In the autumn of 1944, as Patton’s army paraded through Paris, another Allied force was gathering in southern Italy. Spearheaded by over 100,000 American troops, this vast, international army was faced with a grim task―break The Gothic Line, a series of interconnected German fortifications that stretched across the mountains of northern Italy. Striving to reach Europe’s vulnerable underbelly before the Red Army, these Allied soldiers fought uphill against entrenched enemies in some of the final and most brutal battles of the Second World War.

In At War on the Gothic Line, veteran war correspondent and historian Christian Jennings provides an unprecedented look inside this unsung but highly significant campaign. Through the eyes of thirteen men and women from seven different countries, Jennings brings history to life as he vividly recounts the courageous acts of valor performed by these soldiers facing overwhelming odds, even as many experienced discrimination at the hands of their allies and superiors.
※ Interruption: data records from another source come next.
Lemma grows_set_agent a s s' : grows s s' -> grows s (set_agent a s').
Proof. done. Qed.
Lemma grows_set_profiles p s s' : grows s s' -> grows s (set_profiles p s').
Proof. done. Qed.
Lemma grows_set_mailbox m s s' : grows s s' -> grows s (set_mailbox m s').
Proof. done. Qed.
Lemma grows_log level text s s' : grows s s' -> grows s (write_log level text s').
Proof. intros. by apply grows_emit. Qed.

Ltac grows :=
  repeat first
    [ apply grows_same; reflexivity
    | apply grows_log
    | apply grows_emit; [|reflexivity]
    | apply grows_set_agent | apply grows_set_profiles | apply grows_set_mailbox ].

Lemma reject_grows reason s : grows s (reject_pending_confirmation reason s).
Proof. unfold reject_pending_confirmation. destruct (agent s) as [[[message|] id deadline]|]; grows. Qed.

Lemma resolve_grows now s : grows s (resolve_pending_confirmation now s).
Proof.
  unfold resolve_pending_confirmation. destruct (agent s) as [[[message|] id deadline]|]; [|grows..].
  destruct (pairing_confirmation_result id (mailbox s)) as [[[]|] m]; cbn; [grows..|].
  destruct (deadline <=? now); cbn; grows.
Qed.

Lemma request_grows w message c s : grows s (request_confirmation w message c s).
Proof.
  unfold request_confirmation. destruct (confirmation_arguments message) as [device passkey].
  destruct (request_pairing_confirmation _ _ _ _ _) as [[[id|] packet] m]; grows.
Qed.

(** Cases of the handler, each with what it did before. *)
Lemma agent_handler_cases w message s :
  (agent_handler w message s).2 = s \/
  exists level text s1,
    (s1 = write_log level text s \/
     exists reason, s1 = reject_pending_confirmation reason (write_log level text s)) /\
    let s' := (agent_handler w message s).2 in
    let confirmation := is_method message kAgentInterface (bs "RequestConfirmation") in
    (exists reason level text, s' = write_log level text (emit (Answering message (Rejected reason)) s1)) \/
    (exists c, agent s1 = Some c /\ pending_confirmation c = None /\ confirmation = true /\
       s' = request_confirmation w message c s1) \/
    (confirmation = false /\ s' = emit (Answering message MethodReturn) s1) \/ s' = s1.
Proof.
  unfold agent_handler. destruct (agent s) as [c|]; [|by left].
  destruct (negb (existsb _ _)); [by left|]. right.
  set (s0 := write_log info _ s).
  destruct (_ || _) eqn:Ecancel; eexists info, _, _; cbv zeta;
    [split; [right; exists (bs "Pairing confirmation cancelled"); reflexivity|]|split; [left; reflexivity|]].
  all: fold s0; match goal with |- context [agent ?s1] => destruct (agent s1) as [c1|] eqn:Ea end; [|by right; right; right].
  all: destruct (is_method message kAgentInterface (bs "RequestConfirmation")) eqn:Ec.
  all: try (destruct (pending_confirmation c1) eqn:Ep; [left; eexists _, _, _; reflexivity|right; left; by exists c1]).
  all: match goal with |- context [if ?b then (true, write_log warning _ _) else _] => destruct b end;
    [left; eexists _, _, _; reflexivity|by right; right; left].
Qed.

Lemma agent_handler_grows w message s : grows s (agent_handler w message s).2.
Proof.
  destruct (agent_handler_cases w message s) as [->|(level & text & s1 & H1 & Hs)]; [grows|].
  apply grows_trans with s1.
  { destruct H1 as [->|[reason ->]]; [grows|]. eapply grows_trans; [|apply reject_grows]. grows. }
  destruct Hs as [(reason & l & t & ->)|[(c & _ & _ & _ & ->)|[[_ ->]| ->]]]; [grows|apply request_grows|grows..].
Qed.

Lemma profile_handler_grows w message s : grows s (profile_handler w message s).2.
Proof.
  unfold profile_handler. destruct (profiles s !! path message) as [p|]; [|grows].
  destruct (is_method _ _ (bs "Release")); [destruct (0 <=? socket_fd p); cbn [snd]; grows|].
  destruct (is_method _ _ (bs "RequestDisconnection")); [cbn [snd]; grows|].
  destruct (negb _); [grows|]. cbv zeta. set (d := if expected_connection message p then _ else _).
  destruct (_ && _); cbn [snd]; [grows|]. destruct (0 <=? d); grows.
Qed.

Lemma dispatch_grows result s i : grows s (dispatch result s i).2.
Proof.
  destruct i as [message w|r|id confirmed]; cbn [dispatch snd]; [|grows..].
  destruct (bytes_eqb (path message) kAgentPath); [apply agent_handler_grows|apply profile_handler_grows].
Qed.

Lemma step_trace s s' : bus_step s s' ->
  grows s s' \/ (exists call, typed_call call /\ s' = emit (Calling call) s) \/ exists call e, s' = emit (Ended call e) s.
Proof.
  destruct 1 as [level text|result i|now|reason|call Ht|call e|a _|b|p _ _|path|path|path fd];
    [left; grows|left; apply dispatch_grows|left; apply resolve_grows|left; apply reject_grows|by right; left; eexists|
     by right; right; eexists _, _|left; grows..].
Qed.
Witness the courage of a young Japanese-American officer willing to die for those under his command. Lie in wait with a troop of Canadian fur trappers turned snipers. Creep along mountain paths with Indian warriors as they assault fortified positions in the dead of night. Learn to fear a one-armed SS-Major guilty of some of the most atrocious war-crimes in the European theater. All these stories and more pack the pages of this faced-paced, action-heavy history, taking readers inside one of the most important, and least discussed, campaigns of World War Two.